Provided entries.
□ □ □ □ □ □ □

Lemma sum_over_bounds (f : TR.TestResult -> Q) (lo hi : Q)
    (l : list TR.TestResult) :
  (forall r, In r l -> lo <= f r /\ f r <= hi) ->
  lo * TR.num (length l) <= TR.sum_over f l
  /\ TR.sum_over f l <= hi * TR.num (length l).
Proof.
  induction l as [|r l IH]; intros Hb.
  - unfold TR.num. simpl. split; ring_simplify; apply Qle_refl.
  - destruct (IH (fun x Hx => Hb x (or_intror Hx))) as [IHlo IHhi].
    destruct (Hb r (or_introl eq_refl)) as [Hlo Hhi].
    assert (Hn : TR.num (length (r :: l)) == 1 + TR.num (length l)).
    { unfold TR.num. simpl length. rewrite Nat2Z.inj_succ.
      unfold Z.succ. rewrite inject_Z_plus. simpl. ring. }
    simpl TR.sum_over. rewrite Hn. split.
    + setoid_replace (lo * (1 + TR.num (length l)))
        with (lo + lo * TR.num (length l)) by ring.
      apply Qplus_le_compat; assumption.
    + setoid_replace (hi * (1 + TR.num (length l)))
        with (hi + hi * TR.num (length l)) by ring.
      apply Qplus_le_compat; assumption.
Qed.

Lemma quotient_bounds (f : TR.TestResult -> Q) (lo hi : Q)
    (l : list TR.TestResult) :
  l <> [] ->
  (forall r, In r l -> lo <= f r /\ f r <= hi) ->
  lo <= fold_left (fun sum r => sum + f r) l 0 / TR.num (length l)
  /\ fold_left (fun sum r => sum + f r) l 0 / TR.num (length l) <= hi.
Proof.
  intros Hne Hb.
  assert (Hpos : 0 < TR.num (length l)).
  { destruct l; [congruence|]. unfold TR.num, Qlt. simpl. lia. }
  destruct (@sum_over_bounds f lo hi l Hb) as [Hlo Hhi].
  rewrite fold_left_sum, Qplus_0_l. split.
  - apply Qle_shift_div_l; assumption.
  - apply Qle_shift_div_r; assumption.
Qed.

Lemma sum_over_nonneg (f : TR.TestResult -> Q) (l : list TR.TestResult) :
  (forall r, In r l -> 0 <= f r) -> 0 <= TR.sum_over f l.
Proof.
  induction l as [|r l IH]; intros Hpos; simpl.
  - apply Qle_refl.
  - apply (Qle_trans _ (0 + 0)); [unfold Qle; simpl; lia|].
    apply Qplus_le_compat; [apply Hpos; left; reflexivity|].
    apply IH. intros x Hx. apply Hpos. right. exact Hx.
Qed.

(** X7.  The averages stay in range: the average duration is not negative
    when no duration of a completed result is, and the average top score
    is between 0 and 1 when every score is.  The bounds are 0 and 1, which
    the rounding of a sum or of a quotient to the nearest representable
    number does not cross. *)
Theorem averages_within_bounds (results : JsMap.t TR.TestResult) :
  ((forall r, In r (TR.completedTests results) ->
      0 <= TR.duration_seconds r) ->
   0 <= TR.avgDuration results)
  /\ ((forall r hit, In r (JsMap.values results) -> In hit (TR.results r) ->
         0 <= TR.score hit /\ TR.score hit <= 1) ->
      0 <= TR.avgScore results /\ TR.avgScore results <= 1).
Proof.
  split.
  - intros Hpos. unfold TR.avgDuration.
    destruct (TR.completedTests results) as [|r l] eqn:Hc;
      [apply Qle_refl|].
    replace (0 <? length (r :: l))%nat with true by reflexivity.
    rewrite fold_left_sum, Qplus_0_l.
    apply Qle_shift_div_l; [unfold TR.num, Qlt; simpl; lia|].
    rewrite Qmult_0_l. apply sum_over_nonneg. exact Hpos.
  - intros Hscores. unfold TR.avgScore.
    destruct (TR.successfulTests results) as [|r l] eqn:Hs.
    + simpl. split; [apply Qle_refl | unfold Qle; simpl; lia].
    + replace (0 <? length (r :: l))%nat with true by reflexivity.
      apply quotient_bounds; [discriminate|].
      intros x Hx.
      assert (Hin : In x (JsMap.values results)).
      { rewrite <- Hs in Hx. unfold TR.successfulTests, TR.completedTests in Hx.
        apply filter_In in Hx. destruct Hx as [Hx _].
        apply filter_In in Hx. tauto. }
      unfold TR.top_score, or_number.
      destruct (TR.results x) as [|first rest] eqn:Hhits.
      * split; [apply Qle_refl | unfold Qle; simpl; lia].
      * destruct (Hscores x first Hin) as [H0 H1];
          [rewrite Hhits; left; reflexivity|].
        destruct (Qeq_bool (TR.score first) 0); [|tauto].
        split; [apply Qle_refl | unfold Qle; simpl; lia].
Qed.

(** The witness of X6 and of X7: five results, one of them successful. *)
Lemma counts_add_up_witness :
  (forall r, In r (TR.completedTests TR.one_of_five) ->
     (0 <= TR.results_count r)%Z)
  /\ (length (TR.successfulTests TR.one_of_five)
      + length (TR.failedTests TR.one_of_five)
      = length (TR.completedTests TR.one_of_five))%nat.
Proof.
  assert (Hcount : forall r, In r (TR.completedTests TR.one_of_five) ->
                     (0 <= TR.results_count r)%Z).
  { intros r Hr. vm_compute in Hr.
    repeat (destruct Hr as [<-|Hr]; [vm_compute; discriminate|]).
    destruct Hr. }
  split; [exact Hcount|].
  apply (proj2 (counts_add_up TR.one_of_five) Hcount).
Defined.

Lemma averages_within_bounds_witness :
  (forall r, In r (TR.completedTests TR.one_of_five) ->
     0 <= TR.duration_seconds r)
  /\ 0 <= TR.avgDuration TR.one_of_five.
Proof.
  assert (Hb : forall r, In r (TR.completedTests TR.one_of_five) ->
                 0 <= TR.duration_seconds r).
  { intros r Hr. vm_compute in Hr.
    repeat (destruct Hr as [<-|Hr]; [vm_compute; discriminate|]).
    destruct Hr. }
  split; [exact Hb|].
  apply (proj1 (averages_within_bounds TR.one_of_five) Hb).
Defined.

Section TestRetrievalSuccess.
Context {E : Type} `{Platform TR.Req TR.Payload E}.

(** X8.  When the query can be encoded and its request is answered with a
    2xx status and a body that parses, [runSingleTest] returns a result
    with status success and no error message that carries the count, the
    hits, the configuration and the duration of the body: the duration the
    server reports, not one the client measures. *)
Theorem runSingleTest_success (q : jsstring)
    (run : Run TR.Req TR.State E unit)
    (response : Response TR.RetrievalData) (data : TR.RetrievalData) :
  isWellFormed q = true ->
  fst (serve (TR.GET_test_retrieval q) (snd (clock (env run))))
  = Resolves response ->
  ok response = true ->
  json response = Normal data ->
  exists result after,
    TR.runSingleTest q run = (Normal result, after)
    /\ TR.query result = q
    /\ TR.status result = TR.success
    /\ TR.error_message result = None
    /\ TR.results_count result = TR.data_results_count data
    /\ TR.results result = TR.data_results data
    /\ TR.duration_seconds result = TR.data_duration_seconds data
    /\ TR.config result = TR.data_config data
    /\ ui after = ui run
    /\ requested (log after)
       = requested (log run) ++ [TR.GET_test_retrieval q].
Proof.
  intros Hwf Hserve Hok Hjson.
  unfold TR.runSingleTest, TR.encodeURIComponent.
  unfold bind, try_catch, Date_now, fetch, throw, ret, lift.
  destruct run as [u e st lg]; simpl in *.
  destruct (clock e) as [t0 e1]; simpl in *.
  rewrite Hwf; simpl.
  destruct (serve (TR.GET_test_retrieval q) e1) as [o e2]; simpl in *.
  subst o. simpl. unfold TR.Payload in *. rewrite Hok; simpl.
  rewrite Hjson; simpl.
  destruct (clock e2) as [t1 e3]; simpl.
  eexists _, _. split; [reflexivity|]. simpl.
  repeat (split; [reflexivity|]).
  unfold requested. rewrite flat_map_app. reflexivity.
Qed.

End TestRetrievalSuccess.

(** The witness of X8: the first default query is answered with one hit. *)
Lemma runSingleTest_success_witness :
  let run := TR.start TR.initial TR.answered in
  let q := str "siapa Arifian?" in
  isWellFormed q = true
  /\ fst (serve (TR.GET_test_retrieval q) (snd (clock (env run))))
     = Resolves (mkResponse 200 (Normal TR.one_hit))
  /\ ok (mkResponse 200 (Normal TR.one_hit)) = true
  /\ exists result after,
       TR.runSingleTest q run = (Normal result, after)
       /\ TR.status result = TR.success.
Proof.
  intros run q.
  split; [reflexivity|]. split; [reflexivity|]. split; [reflexivity|].
  destruct (@runSingleTest_success TR.Script TR.scripted q run
              (mkResponse 200 (Normal TR.one_hit)) TR.one_hit
              eq_refl eq_refl eq_refl eq_refl)
    as (result & after & Hrun & _ & Hst & _).
  exists result, after. split; [exact Hrun | exact Hst].
Defined.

□ □ □ □ □ □ □

Task.
Beginning at the line with "split; [reflexivity|]. split;" and stopping after the line with "eq_refl eq_refl eq_refl", please write out every line of the data above exactly and nothing else.

Output for this task.
  split; [reflexivity|]. split; [reflexivity|]. split; [reflexivity|].
  destruct (@runSingleTest_success TR.Script TR.scripted q run
              (mkResponse 200 (Normal TR.one_hit)) TR.one_hit
              eq_refl eq_refl eq_refl eq_refl)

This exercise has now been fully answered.